[[ Recorded data, beginning ]]

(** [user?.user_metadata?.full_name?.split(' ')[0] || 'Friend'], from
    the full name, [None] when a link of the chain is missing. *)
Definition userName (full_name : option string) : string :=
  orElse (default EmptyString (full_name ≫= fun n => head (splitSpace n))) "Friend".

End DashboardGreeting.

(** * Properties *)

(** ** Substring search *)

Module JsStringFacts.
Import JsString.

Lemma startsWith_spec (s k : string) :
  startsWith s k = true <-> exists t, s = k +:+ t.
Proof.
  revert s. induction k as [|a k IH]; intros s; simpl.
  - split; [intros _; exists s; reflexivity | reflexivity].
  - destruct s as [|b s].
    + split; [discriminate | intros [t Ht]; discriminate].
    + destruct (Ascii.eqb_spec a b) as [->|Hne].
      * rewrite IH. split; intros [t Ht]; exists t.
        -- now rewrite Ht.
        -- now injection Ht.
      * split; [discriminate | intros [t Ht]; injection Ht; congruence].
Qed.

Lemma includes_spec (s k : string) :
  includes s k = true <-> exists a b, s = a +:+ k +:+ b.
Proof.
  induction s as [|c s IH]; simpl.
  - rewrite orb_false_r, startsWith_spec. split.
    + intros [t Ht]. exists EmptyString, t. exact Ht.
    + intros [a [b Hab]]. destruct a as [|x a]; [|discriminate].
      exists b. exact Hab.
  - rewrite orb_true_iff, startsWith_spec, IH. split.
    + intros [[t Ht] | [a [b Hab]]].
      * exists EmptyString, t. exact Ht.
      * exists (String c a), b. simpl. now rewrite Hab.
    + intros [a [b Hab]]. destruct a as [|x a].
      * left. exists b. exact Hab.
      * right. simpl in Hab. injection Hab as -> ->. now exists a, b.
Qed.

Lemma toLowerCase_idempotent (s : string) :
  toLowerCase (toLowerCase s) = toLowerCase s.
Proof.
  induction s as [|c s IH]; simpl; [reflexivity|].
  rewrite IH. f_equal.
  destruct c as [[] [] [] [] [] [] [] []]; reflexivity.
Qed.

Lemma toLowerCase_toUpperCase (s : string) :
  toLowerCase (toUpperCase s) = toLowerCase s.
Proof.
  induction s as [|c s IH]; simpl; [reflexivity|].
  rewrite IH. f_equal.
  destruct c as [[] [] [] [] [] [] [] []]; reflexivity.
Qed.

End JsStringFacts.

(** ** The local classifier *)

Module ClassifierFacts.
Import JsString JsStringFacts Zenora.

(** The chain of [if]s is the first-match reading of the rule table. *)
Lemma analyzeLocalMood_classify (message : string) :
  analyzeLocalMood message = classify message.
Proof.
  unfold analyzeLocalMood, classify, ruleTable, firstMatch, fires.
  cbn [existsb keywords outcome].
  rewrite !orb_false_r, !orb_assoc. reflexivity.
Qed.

[[ Recorded data, end ]]
[[ Recorded data, beginning ]]

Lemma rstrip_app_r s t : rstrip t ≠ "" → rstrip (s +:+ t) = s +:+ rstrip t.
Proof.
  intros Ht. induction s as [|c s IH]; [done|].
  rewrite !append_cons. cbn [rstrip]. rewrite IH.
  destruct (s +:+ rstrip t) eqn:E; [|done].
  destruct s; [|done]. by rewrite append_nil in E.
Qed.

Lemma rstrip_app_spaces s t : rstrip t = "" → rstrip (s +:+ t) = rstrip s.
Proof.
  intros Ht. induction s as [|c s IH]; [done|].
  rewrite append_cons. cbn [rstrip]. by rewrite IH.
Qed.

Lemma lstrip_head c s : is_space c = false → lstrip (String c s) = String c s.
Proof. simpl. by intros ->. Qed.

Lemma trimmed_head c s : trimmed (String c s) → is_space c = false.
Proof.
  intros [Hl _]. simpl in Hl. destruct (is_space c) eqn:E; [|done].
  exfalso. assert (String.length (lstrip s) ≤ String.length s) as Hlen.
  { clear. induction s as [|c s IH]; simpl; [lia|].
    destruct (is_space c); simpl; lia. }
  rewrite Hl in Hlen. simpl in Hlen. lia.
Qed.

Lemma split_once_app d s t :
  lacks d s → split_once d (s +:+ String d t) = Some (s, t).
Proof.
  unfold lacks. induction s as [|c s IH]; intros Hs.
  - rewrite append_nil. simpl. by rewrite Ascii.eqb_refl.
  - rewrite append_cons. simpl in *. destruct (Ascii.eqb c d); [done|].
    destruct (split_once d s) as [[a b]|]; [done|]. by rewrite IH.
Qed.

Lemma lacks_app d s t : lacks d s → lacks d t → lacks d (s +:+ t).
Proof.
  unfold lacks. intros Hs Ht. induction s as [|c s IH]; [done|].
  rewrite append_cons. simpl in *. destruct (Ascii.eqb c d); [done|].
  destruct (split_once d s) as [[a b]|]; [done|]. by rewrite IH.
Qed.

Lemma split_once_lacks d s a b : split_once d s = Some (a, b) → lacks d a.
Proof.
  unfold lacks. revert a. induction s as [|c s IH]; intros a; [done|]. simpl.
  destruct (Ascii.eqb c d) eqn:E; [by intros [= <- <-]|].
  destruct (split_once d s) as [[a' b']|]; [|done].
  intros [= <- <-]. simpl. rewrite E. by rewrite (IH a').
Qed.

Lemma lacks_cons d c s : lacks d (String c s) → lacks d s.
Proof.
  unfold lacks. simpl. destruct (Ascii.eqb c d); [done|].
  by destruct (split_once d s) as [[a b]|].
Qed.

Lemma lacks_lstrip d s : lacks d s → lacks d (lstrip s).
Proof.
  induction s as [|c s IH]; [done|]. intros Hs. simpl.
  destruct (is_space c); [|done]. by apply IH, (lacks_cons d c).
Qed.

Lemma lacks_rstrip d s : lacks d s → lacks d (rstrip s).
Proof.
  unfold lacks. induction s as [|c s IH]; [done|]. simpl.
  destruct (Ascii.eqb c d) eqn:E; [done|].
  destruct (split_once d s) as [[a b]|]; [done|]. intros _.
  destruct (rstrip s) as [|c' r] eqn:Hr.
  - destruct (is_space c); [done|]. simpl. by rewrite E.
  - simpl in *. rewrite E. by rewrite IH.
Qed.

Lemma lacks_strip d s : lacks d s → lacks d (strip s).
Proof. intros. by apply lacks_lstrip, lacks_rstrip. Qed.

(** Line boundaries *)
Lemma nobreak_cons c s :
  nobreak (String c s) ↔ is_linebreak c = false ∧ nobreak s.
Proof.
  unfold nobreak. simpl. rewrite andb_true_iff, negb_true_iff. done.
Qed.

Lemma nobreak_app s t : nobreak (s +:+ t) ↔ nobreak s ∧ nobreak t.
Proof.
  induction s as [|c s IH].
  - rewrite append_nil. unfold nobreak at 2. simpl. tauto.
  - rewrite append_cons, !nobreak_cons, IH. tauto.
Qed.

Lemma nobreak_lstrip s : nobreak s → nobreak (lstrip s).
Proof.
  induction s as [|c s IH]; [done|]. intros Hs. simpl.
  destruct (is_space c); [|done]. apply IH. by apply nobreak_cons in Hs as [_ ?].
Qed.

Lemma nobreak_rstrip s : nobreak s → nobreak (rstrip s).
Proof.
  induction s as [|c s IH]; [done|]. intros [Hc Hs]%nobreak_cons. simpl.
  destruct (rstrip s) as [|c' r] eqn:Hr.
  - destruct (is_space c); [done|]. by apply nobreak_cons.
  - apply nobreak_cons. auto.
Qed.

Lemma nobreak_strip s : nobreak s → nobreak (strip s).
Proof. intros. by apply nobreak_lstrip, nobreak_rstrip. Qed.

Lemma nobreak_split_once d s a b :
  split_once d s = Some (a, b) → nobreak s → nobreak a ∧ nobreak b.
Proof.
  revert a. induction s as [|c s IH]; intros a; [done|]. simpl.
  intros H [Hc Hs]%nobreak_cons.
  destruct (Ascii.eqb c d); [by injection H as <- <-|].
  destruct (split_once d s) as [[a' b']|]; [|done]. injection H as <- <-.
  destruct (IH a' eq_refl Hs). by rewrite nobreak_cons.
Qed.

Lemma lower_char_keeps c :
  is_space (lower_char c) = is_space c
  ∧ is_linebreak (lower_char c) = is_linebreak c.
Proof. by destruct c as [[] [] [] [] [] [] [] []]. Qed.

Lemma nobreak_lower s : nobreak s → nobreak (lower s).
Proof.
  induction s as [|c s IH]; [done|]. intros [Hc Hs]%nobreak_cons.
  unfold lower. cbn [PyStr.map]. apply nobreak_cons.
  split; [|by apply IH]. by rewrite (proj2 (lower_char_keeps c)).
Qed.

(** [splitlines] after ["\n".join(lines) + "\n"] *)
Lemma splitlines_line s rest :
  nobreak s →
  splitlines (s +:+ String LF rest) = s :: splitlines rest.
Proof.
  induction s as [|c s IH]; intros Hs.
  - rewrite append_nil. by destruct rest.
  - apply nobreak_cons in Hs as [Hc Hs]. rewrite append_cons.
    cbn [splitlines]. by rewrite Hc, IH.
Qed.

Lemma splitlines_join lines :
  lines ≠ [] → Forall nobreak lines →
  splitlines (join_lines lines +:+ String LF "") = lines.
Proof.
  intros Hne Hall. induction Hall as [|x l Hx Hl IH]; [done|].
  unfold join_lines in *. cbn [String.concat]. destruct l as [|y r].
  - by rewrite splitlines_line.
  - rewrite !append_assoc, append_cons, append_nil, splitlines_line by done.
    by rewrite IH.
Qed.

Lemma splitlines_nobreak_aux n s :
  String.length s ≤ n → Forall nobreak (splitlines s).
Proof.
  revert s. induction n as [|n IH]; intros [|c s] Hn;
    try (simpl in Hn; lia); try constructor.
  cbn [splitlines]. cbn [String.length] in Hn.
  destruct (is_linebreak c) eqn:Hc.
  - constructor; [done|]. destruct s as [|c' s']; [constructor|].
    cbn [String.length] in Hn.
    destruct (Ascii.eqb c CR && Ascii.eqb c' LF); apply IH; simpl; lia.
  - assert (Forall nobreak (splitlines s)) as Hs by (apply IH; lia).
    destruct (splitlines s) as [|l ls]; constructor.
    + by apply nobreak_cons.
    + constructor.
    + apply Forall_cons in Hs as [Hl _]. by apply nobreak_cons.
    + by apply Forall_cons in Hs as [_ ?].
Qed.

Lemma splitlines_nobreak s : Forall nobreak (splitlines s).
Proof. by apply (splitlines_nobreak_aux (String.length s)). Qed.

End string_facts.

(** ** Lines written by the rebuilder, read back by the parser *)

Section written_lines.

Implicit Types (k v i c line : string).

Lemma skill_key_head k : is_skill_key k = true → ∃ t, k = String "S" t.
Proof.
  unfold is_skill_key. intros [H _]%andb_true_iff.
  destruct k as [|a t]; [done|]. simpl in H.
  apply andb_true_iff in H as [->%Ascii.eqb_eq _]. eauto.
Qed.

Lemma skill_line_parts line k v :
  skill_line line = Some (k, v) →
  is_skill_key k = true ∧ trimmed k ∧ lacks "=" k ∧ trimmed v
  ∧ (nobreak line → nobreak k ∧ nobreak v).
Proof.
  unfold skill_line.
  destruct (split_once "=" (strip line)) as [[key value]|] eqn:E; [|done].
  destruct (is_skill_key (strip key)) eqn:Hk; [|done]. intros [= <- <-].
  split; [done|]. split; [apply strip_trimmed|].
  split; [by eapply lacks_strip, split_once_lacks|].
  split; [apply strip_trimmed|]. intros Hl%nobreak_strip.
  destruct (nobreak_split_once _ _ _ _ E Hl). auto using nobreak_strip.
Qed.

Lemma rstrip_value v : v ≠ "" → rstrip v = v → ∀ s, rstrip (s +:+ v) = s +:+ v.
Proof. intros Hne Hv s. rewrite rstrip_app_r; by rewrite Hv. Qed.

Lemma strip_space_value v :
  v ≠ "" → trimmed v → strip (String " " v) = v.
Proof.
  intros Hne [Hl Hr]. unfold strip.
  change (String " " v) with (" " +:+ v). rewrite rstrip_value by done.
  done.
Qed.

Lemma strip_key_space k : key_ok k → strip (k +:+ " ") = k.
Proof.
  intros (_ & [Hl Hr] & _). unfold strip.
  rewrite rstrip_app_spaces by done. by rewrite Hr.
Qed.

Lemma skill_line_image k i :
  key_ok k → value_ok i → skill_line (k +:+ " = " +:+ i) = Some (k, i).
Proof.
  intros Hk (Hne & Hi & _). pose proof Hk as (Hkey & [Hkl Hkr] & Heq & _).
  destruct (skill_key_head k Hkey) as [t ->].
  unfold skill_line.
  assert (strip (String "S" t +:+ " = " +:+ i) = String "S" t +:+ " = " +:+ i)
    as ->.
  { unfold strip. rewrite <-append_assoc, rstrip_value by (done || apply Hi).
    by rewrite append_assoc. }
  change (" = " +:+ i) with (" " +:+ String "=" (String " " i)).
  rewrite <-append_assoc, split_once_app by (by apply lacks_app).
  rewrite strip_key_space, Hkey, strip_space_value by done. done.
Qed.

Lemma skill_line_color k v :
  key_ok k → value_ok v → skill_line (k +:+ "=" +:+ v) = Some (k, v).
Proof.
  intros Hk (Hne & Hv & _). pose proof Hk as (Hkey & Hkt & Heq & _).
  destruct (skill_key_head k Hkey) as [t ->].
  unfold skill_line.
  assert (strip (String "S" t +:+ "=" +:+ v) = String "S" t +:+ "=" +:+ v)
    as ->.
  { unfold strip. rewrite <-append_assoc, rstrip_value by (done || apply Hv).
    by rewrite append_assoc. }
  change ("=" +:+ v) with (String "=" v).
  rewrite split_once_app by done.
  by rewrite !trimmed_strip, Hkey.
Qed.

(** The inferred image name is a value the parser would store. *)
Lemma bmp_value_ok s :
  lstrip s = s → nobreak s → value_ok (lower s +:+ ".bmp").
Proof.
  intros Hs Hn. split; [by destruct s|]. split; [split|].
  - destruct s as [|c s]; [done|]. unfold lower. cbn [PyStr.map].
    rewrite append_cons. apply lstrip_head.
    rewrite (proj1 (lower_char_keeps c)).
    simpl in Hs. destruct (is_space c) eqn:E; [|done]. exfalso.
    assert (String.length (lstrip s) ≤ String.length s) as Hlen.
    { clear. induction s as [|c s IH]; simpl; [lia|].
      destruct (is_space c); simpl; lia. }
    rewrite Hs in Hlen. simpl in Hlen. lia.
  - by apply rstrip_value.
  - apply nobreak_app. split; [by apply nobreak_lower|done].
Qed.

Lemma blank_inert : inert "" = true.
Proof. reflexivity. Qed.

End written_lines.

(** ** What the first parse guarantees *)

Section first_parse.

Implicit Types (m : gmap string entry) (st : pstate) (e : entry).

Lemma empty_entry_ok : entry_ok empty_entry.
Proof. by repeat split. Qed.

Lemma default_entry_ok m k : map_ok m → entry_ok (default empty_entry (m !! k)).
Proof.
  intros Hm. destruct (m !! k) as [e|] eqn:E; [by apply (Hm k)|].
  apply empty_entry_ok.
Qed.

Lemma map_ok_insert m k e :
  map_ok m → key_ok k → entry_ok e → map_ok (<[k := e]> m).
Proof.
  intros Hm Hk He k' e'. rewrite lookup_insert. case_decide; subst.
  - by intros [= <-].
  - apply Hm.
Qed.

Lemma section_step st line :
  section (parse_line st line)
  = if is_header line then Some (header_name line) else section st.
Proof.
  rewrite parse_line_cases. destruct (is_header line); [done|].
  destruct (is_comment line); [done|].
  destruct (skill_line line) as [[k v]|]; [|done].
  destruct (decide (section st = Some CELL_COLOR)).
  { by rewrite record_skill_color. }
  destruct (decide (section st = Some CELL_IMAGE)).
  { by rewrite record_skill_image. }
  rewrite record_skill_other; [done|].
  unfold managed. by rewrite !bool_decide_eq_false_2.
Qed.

[[ Recorded data, end ]]
[[ Recorded data, beginning ]]

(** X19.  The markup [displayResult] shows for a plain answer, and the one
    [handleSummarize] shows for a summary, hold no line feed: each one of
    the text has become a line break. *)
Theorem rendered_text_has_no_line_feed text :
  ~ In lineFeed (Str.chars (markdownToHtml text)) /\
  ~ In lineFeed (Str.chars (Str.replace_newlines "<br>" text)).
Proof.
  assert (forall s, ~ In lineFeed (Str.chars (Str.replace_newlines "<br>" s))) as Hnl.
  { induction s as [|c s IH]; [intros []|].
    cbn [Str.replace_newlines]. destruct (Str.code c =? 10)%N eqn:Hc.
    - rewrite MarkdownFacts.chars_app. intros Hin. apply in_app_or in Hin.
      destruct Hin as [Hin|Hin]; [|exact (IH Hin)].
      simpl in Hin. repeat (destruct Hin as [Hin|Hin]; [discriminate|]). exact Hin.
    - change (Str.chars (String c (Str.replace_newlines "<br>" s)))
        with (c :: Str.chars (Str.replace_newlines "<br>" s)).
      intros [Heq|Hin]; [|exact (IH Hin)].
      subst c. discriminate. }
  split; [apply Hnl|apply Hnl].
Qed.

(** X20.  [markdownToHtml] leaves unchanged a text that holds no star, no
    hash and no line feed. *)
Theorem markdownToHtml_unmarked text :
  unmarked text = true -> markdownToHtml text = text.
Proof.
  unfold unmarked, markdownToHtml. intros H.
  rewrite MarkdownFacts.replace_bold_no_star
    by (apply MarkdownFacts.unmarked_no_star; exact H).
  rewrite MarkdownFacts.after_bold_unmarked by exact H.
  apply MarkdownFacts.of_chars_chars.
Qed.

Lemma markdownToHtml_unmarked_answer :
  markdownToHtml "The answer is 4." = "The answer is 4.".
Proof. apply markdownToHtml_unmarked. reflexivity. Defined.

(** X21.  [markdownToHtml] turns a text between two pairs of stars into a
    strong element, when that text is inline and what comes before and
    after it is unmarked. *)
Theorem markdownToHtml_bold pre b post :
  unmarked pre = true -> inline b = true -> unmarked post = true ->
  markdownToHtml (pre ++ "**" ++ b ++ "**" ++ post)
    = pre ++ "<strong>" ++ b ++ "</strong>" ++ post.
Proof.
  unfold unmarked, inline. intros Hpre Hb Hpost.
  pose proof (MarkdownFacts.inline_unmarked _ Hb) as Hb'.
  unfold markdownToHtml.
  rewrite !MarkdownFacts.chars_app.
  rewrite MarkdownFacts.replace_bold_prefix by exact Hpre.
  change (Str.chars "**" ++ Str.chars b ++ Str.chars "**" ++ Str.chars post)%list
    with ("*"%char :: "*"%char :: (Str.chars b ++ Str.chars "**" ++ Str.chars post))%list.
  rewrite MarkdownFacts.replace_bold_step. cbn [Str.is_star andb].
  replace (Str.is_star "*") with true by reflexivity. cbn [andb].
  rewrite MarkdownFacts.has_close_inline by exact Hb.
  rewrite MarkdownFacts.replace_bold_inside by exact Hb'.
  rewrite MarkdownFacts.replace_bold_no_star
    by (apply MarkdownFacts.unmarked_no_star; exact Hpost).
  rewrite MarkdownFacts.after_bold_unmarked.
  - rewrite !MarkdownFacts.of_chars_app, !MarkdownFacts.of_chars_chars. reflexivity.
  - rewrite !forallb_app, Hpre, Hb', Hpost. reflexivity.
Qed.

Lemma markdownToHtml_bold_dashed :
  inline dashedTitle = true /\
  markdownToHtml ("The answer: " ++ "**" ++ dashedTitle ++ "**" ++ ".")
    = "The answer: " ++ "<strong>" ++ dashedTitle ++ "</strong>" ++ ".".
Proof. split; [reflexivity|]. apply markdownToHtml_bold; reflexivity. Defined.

[[ Recorded data, end ]]

• What needs to be done: Among the lines above, show every one that contains the string "Implicit".

• Worked solution:
Implicit Types (k v i c line : string).
Implicit Types (m : gmap string entry) (st : pstate) (e : entry).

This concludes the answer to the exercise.